Mr. Gilhool was lead counsel in two landmark federal cases that changed treatment of the nation’s disabled people. He believed they had civil rights that could be enforced through litigation, something that hadn’t been done before.

“Those who knew Tom recall his creativity, passionate spirit, perseverance, driving energy, and leadership,” said a statement from the Public Interest Law Center, where he was chief counsel for a quarter century. “When he found a path forward for advancing justice, he inspired others to follow and gave them the tools and knowledge to do so.”

In Pennsylvania Association for Retarded Children v. Commonwealth of Pennsylvania (1971), he argued the state must guarantee a free public school education to children with intellectual disabilities. Previously, they had been barred from public school.

The case eventually resulted in a 1975 federal law now called the Individuals with Disabilities Education Act. It mandated that an individualized education program (IEP) be created for each student.

In the second case, Halderman v. Pennhurst State School and Hospital (1974) Mr. Gilhool argued that the segregation of Pennhurst residents and the harsh conditions to which they were exposed violated their constitutional right to equal treatment under the law.

In 1977, U.S. District Court Judge Raymond Broderick ruled that isolation at the institution for the mentally and physically disabled was “clearly separate and not equal.” He ordered the state to place residents in the community with appropriate social services. After appeals were exhausted, Pennhurst closed in 1987.

Mr. Gilhool’s work sparked a national movement for the removal of the disabled from asylums, but it also resonated personally with Mr. Gilhool whose brother, Bob, was developmentally disabled. When his father died in 1954, Mr. Gilhool persuaded his mother to send Bob, then 10, to Pennhurst.

“I remember telling her it was just like a college campus, to my everlasting shame,” Mr. Gilhool said in a 2008 Inquirer article. “We could have invented something, even then, to keep him at home.” His brother left Pennhurst in 1961 and is in a group home.

Born in Ardmore, Mr. Gilhool came from a family of Pennsylvania miners who struggled during the Great Depression. He knew his life’s work would be advocating for the downtrodden.

“I somehow knew — and I think it came directly from my mother and father — there is no greater happiness than participating in struggles to rearrange things,” he said in an oral history recorded from 2004 to 2008 by the Disability Rights and Independent Living Movement Project at the University of California.
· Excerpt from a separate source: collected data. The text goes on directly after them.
Definition releaseCoalescedDependents (s : EndpointScheduler) (key : AdmissionKey) (count : Z)
    : EndpointScheduler :=
  match es_keys s !! key with
  | None => s
  | Some state =>
      if (count <=? 0) || (count >? as_dependents state) then s
      else
        match checkedAdmissionRemaining (as_dependents state) count with
        | None => s
        | Some dependents =>
            releaseIfEmpty (set_key s key (with_dependents state dependents)) key
        end
  end.

(** * Dispatch *)

(** The loop over one queue: what remains of the scheduler's maps, the kept
    entries, the remaining weight, the expired groups and whether the
    accounting held. *)
Fixpoint expire_queue (nowOffset : Z) (s : EndpointScheduler) (queued : Z)
    (queue : list scheduledEntry)
    : EndpointScheduler * list scheduledEntry * Z * list Z * bool :=
  match queue with
  | [] => (s, [], queued, [], true)
  | entry :: rest =>
      if sr_DeadlineOffset (se_request entry) <=? nowOffset then
        match checkedAdmissionRemaining queued (se_admissionWeight entry) with
        | None =>
            let '(s, kept, queued, expired, _) := expire_queue nowOffset s queued rest in
            (s, entry :: kept, queued, expired, false)
        | Some remaining =>
            let '(s, kept, queued, expired, ok) :=
              expire_queue nowOffset (forgetEntryLocked s entry) remaining rest in
            (s, kept, queued,
             match se_coalesced entry with Some g => g :: expired | None => expired end, ok)
        end
      else
        let '(s, kept, queued, expired, ok) := expire_queue nowOffset s queued rest in
        (s, entry :: kept, queued, expired, ok)
  end.

(** The loop over the keys, in the order [order] the map iteration yields. *)
Fixpoint expireLocked (nowOffset : Z) (s : EndpointScheduler) (order : list AdmissionKey)
    : EndpointScheduler * list Z * bool :=
  match order with
  | [] => (s, [], true)
  | key :: rest =>
      match es_keys s !! key with
      | None => expireLocked nowOffset s rest
      | Some state =>
          let '(s, kept, queued, expired, ok) :=
            expire_queue nowOffset s (as_queued state) (as_queue state) in
          let s := set_key s key
            {| as_queue := kept; as_queued := queued; as_inFlight := as_inFlight state;
               as_dependents := as_dependents state |} in
          let '(s, expired', ok') := expireLocked nowOffset (releaseIfEmpty s key) rest in
          (s, expired ++ expired', ok && ok')
      end
  end.

(** The first element satisfying [p], searched cyclically from [cursor], with
    its index: the loops of [nextScope] and [nextUnit]. *)
Fixpoint first_from_loop {A} (p : A -> bool) (l : list A) (cursor : Z)
    (remaining : nat) (checked : Z) : option (Z * A) :=
  match remaining with
  | O => None
  | S remaining =>
      let index := (cursor + checked) mod zlen l in
      match l !! Z.to_nat index with
      | Some x =>
          if p x then Some (index, x)
          else first_from_loop p l cursor remaining (checked + 1)
      | None => None
      end
  end.

Definition first_from {A} (p : A -> bool) (l : list A) (cursor : Z) : option (Z * A) :=
  first_from_loop p l cursor (length l) 0.

Definition key_has_queued (s : EndpointScheduler) (key : AdmissionKey) : bool :=
  match es_keys s !! key with
  | Some state => zlen (as_queue state) >? 0
  | None => false
  end.

Definition scopeHasQueued (s : EndpointScheduler) (scope : string) : bool :=
  existsb (fun unitID => key_has_queued s (mkAdmissionKey scope unitID))
          (default [] (es_unitOrder s !! scope)).

Definition nextScope (s : EndpointScheduler) : EndpointScheduler * option string :=
  match first_from (scopeHasQueued s) (es_scopeOrder s) (es_scopeCursor s) with
  | None => (s, None)
  | Some (index, scope) =>
      (set_scopes s (es_scopeOrder s) ((index + 1) mod zlen (es_scopeOrder s)), Some scope)
  end.

Definition nextUnit (s : EndpointScheduler) (scope : string)
    : EndpointScheduler * option AdmissionKey :=
  let units := default [] (es_unitOrder s !! scope) in
  match first_from (fun unitID => key_has_queued s (mkAdmissionKey scope unitID)) units
                   (default 0 (es_unitCursor s !! scope)) with
  | None => (s, None)
  | Some (index, unitID) =>
      (set_units s (es_unitOrder s)
         (<[scope := (index + 1) mod zlen units]> (es_unitCursor s)),
       Some (mkAdmissionKey scope unitID))
  end.

(** Dispatching the head of the queue of [key]: the part of [Dispatch] after the
    choice of the key. *)
Definition dispatch_key (s : EndpointScheduler) (key : AdmissionKey)
    : EndpointScheduler * option ScheduledRequest :=
  match es_keys s !! key with
  | Some state =>
      match as_queue state with
      | entry :: queue =>
          match checkedAdmissionRemaining (as_queued state) (se_admissionWeight entry),
                checkedAdmissionAdd (as_inFlight state) 1,
                checkedAdmissionAdd (es_inFlight s) 1 with
          | Some queued, Some keyInFlight, Some inFlight =>
              if inFlight >? sl_MaxInFlightRequests (es_limits s) then (s, None)
              else
                let s := set_key s key
                  {| as_queue := queue; as_queued := queued; as_inFlight := keyInFlight;
                     as_dependents := as_dependents state |} in
                let s := set_in_flight s inFlight in
                (set_entries s (<[entry_id entry := with_entry_state entry scheduledInFlight]>
                                  (es_entries s)),
                 Some (se_request entry))
          | _, _, _ => (s, None)
          end
      | [] => (s, None)
      end
  | None => (s, None)
  end.

(** The dispatched request, if any, and the expired groups, which are failed
    before [Dispatch] returns. *)
Definition Dispatch (s : EndpointScheduler) (nowOffset : Z) (order : list AdmissionKey)
    : EndpointScheduler * (option ScheduledRequest * list Z) :=
  let '(s, expired, accountingOK) := expireLocked nowOffset s order in
  if negb accountingOK then (s, (None, expired))
  else if es_inFlight s >=? sl_MaxInFlightRequests (es_limits s) then (s, (None, expired))
  else
    match nextScope s with
    | (s, None) => (s, (None, expired))
    | (s, Some scope) =>
        match nextUnit s scope with
        | (s, None) => (s, (None, expired))
        | (s, Some key) =>
            let '(s, request) := dispatch_key s key in (s, (request, expired))
        end
    end.

(** * Cancellation, retry and completion *)

(** The queue of [state] without [entry], if it is queued there and the
    accounting allows its removal: the loops of [CancelQueued] and
    [FinishCoalesced].  [None] is an accounting error, [Some None] that the
    entry is not in the queue. *)
Definition unqueue (state : admissionState) (entry : scheduledEntry)
    : option (option admissionState) :=
  match index_of (entry_id entry) (entry_id <$> as_queue state) with
  | None => Some None
  | Some index =>
      remaining ← checkedAdmissionRemaining (as_queued state) (se_admissionWeight entry);
      Some (Some {| as_queue := remove_at index (as_queue state); as_queued := remaining;
                    as_inFlight := as_inFlight state; as_dependents := as_dependents state |})
  end.

(** The end of the life of an entry: [forgetEntryLocked], then [releaseIfEmpty]. *)
Definition retire_entry (s : EndpointScheduler) (entry : scheduledEntry) : EndpointScheduler :=
  releaseIfEmpty (forgetEntryLocked s entry) (entry_key entry).

(** Whether the request was cancelled, and the group to fail. *)
Definition CancelQueued (s : EndpointScheduler) (requestID : Z)
    : EndpointScheduler * (bool * option Z) :=
  match es_entries s !! requestID with
  | Some entry =>
      if negb (bool_decide (se_state entry = scheduledQueued)) then (s, (false, None))
      else
        match es_keys s !! entry_key entry with
        | Some state =>
            match unqueue state entry with
            | Some (Some state') =>
                (retire_entry (set_key s (entry_key entry) state') entry,
                 (true, se_coalesced entry))
            | _ => (s, (false, None))
            end
        | None => (s, (false, None))
        end
  | None => (s, (false, None))
  end.

Definition retried (entry : scheduledEntry) (sequence : Z) : scheduledEntry :=
  {| se_request := se_request entry; se_sequence := sequence; se_state := scheduledQueued;
     se_retries := se_retries entry + 1; se_admissionWeight := se_admissionWeight entry;
     se_coalesced := se_coalesced entry |}.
As a young attorney, Mr. Gilhool was part of the first generation of legal service lawyers, helping to support the founding of Community Legal Services. He ran unsuccessfully for Philadelphia City Council twice in the late 1960s and supported welfare rights groups in the city.

He earned a bachelor’s degree from Lehigh University in 1960, and both a master’s degree in political science and a law degree from Yale University in 1964, the same year he married law school classmate Gillian Russell.

After law school, he joined the Philadelphia law firm Dilworth Paxson, where he worked on the Girard College case. Stephen Girard had left a fortune in the 1840s to fund a school for poor white male orphans. In the 1960s, civil rights leaders fought to integrate the school.

“And so, I became the guy who worked with Cecil B. Moore, the NAACP leader, in finding plaintiffs,” Mr. Gilhool said. In 1968, the U.S. Court of Appeals for the Third Circuit ruled that Girard College must accept Black students.

In 1975, he joined the Public Interest Law Center. He worked on numerous lawsuits, including one to ensure that severely impaired children received instruction in school and not just custodial care.

“One important thing he did was hire some amazing people and establish an agenda,” said his wife, Gillian.

He served as Gov. Robert P. Casey’s secretary of education from 1987 to 1989, then taught eighth grade for a year at Philly’s tough Vaux Middle School.

Besides his brother, Bob, and his wife, Gillian, he is survived by a daughter, Bridget Russell Gilhool; a son, Nicholas Kane Gilhool; four grandchildren; and a sister.

Plans for a memorial celebration were pending.